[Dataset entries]
────
Lemma card_lists_tasks_under_their_story_witness :
  stories (mkCard 1 2 [Ticket.sample "PROJ-1" "Story" "Alice" None None]
                  [[[Ticket.sample "PROJ-2" "Task" "Alice" (Some "PROJ-1") None];
                    [Ticket.sample "PROJ-2" "Task" "Alice" (Some "PROJ-1") None]]]
                  (Some [Ticket.sample "PROJ-3" "Task" "Alice" None None]))
  = [Ticket.sample "PROJ-1" "Story" "Alice" None None]
  /\ Forall2 (fun story blocks =>
                blocks = match ofParent (Ticket.key story)
                                 [Ticket.sample "PROJ-2" "Task" "Alice" (Some "PROJ-1") None;
                                  Ticket.sample "PROJ-3" "Task" "Alice" None None] with
                         | [] => []
                         | _ :: _ =>
                             replicate 2
                               (ofParent (Ticket.key story)
                                  [Ticket.sample "PROJ-2" "Task" "Alice" (Some "PROJ-1") None;
                                   Ticket.sample "PROJ-3" "Task" "Alice" None None])
                         end)
       [Ticket.sample "PROJ-1" "Story" "Alice" None None]
       [[[Ticket.sample "PROJ-2" "Task" "Alice" (Some "PROJ-1") None];
         [Ticket.sample "PROJ-2" "Task" "Alice" (Some "PROJ-1") None]]]
  /\ Some [Ticket.sample "PROJ-3" "Task" "Alice" None None]
     = listOf (ofParent "standalone"
                 [Ticket.sample "PROJ-2" "Task" "Alice" (Some "PROJ-1") None;
                  Ticket.sample "PROJ-3" "Task" "Alice" None None])
  /\ 1 = 1
  /\ 2 = 2.
Proof.
  apply (card_lists_tasks_under_their_story Original
           (Bucket.mk [Ticket.sample "PROJ-1" "Story" "Alice" None None]
                      [Ticket.sample "PROJ-2" "Task" "Alice" (Some "PROJ-1") None;
                       Ticket.sample "PROJ-3" "Task" "Alice" None None] [])
           (mkCard 1 2 [Ticket.sample "PROJ-1" "Story" "Alice" None None]
                   [[[Ticket.sample "PROJ-2" "Task" "Alice" (Some "PROJ-1") None];
                     [Ticket.sample "PROJ-2" "Task" "Alice" (Some "PROJ-1") None]]]
                   (Some [Ticket.sample "PROJ-3" "Task" "Alice" None None]))).
  vm_compute. reflexivity.
Defined.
────
• The task: Only the lines from the one containing "None None] [])" through the last line of the entries above should be copied, exactly as written.

• Written solution:
                       Ticket.sample "PROJ-3" "Task" "Alice" None None] [])
           (mkCard 1 2 [Ticket.sample "PROJ-1" "Story" "Alice" None None]
                   [[[Ticket.sample "PROJ-2" "Task" "Alice" (Some "PROJ-1") None];
                     [Ticket.sample "PROJ-2" "Task" "Alice" (Some "PROJ-1") None]]]
                   (Some [Ticket.sample "PROJ-3" "Task" "Alice" None None]))).
  vm_compute. reflexivity.
Defined.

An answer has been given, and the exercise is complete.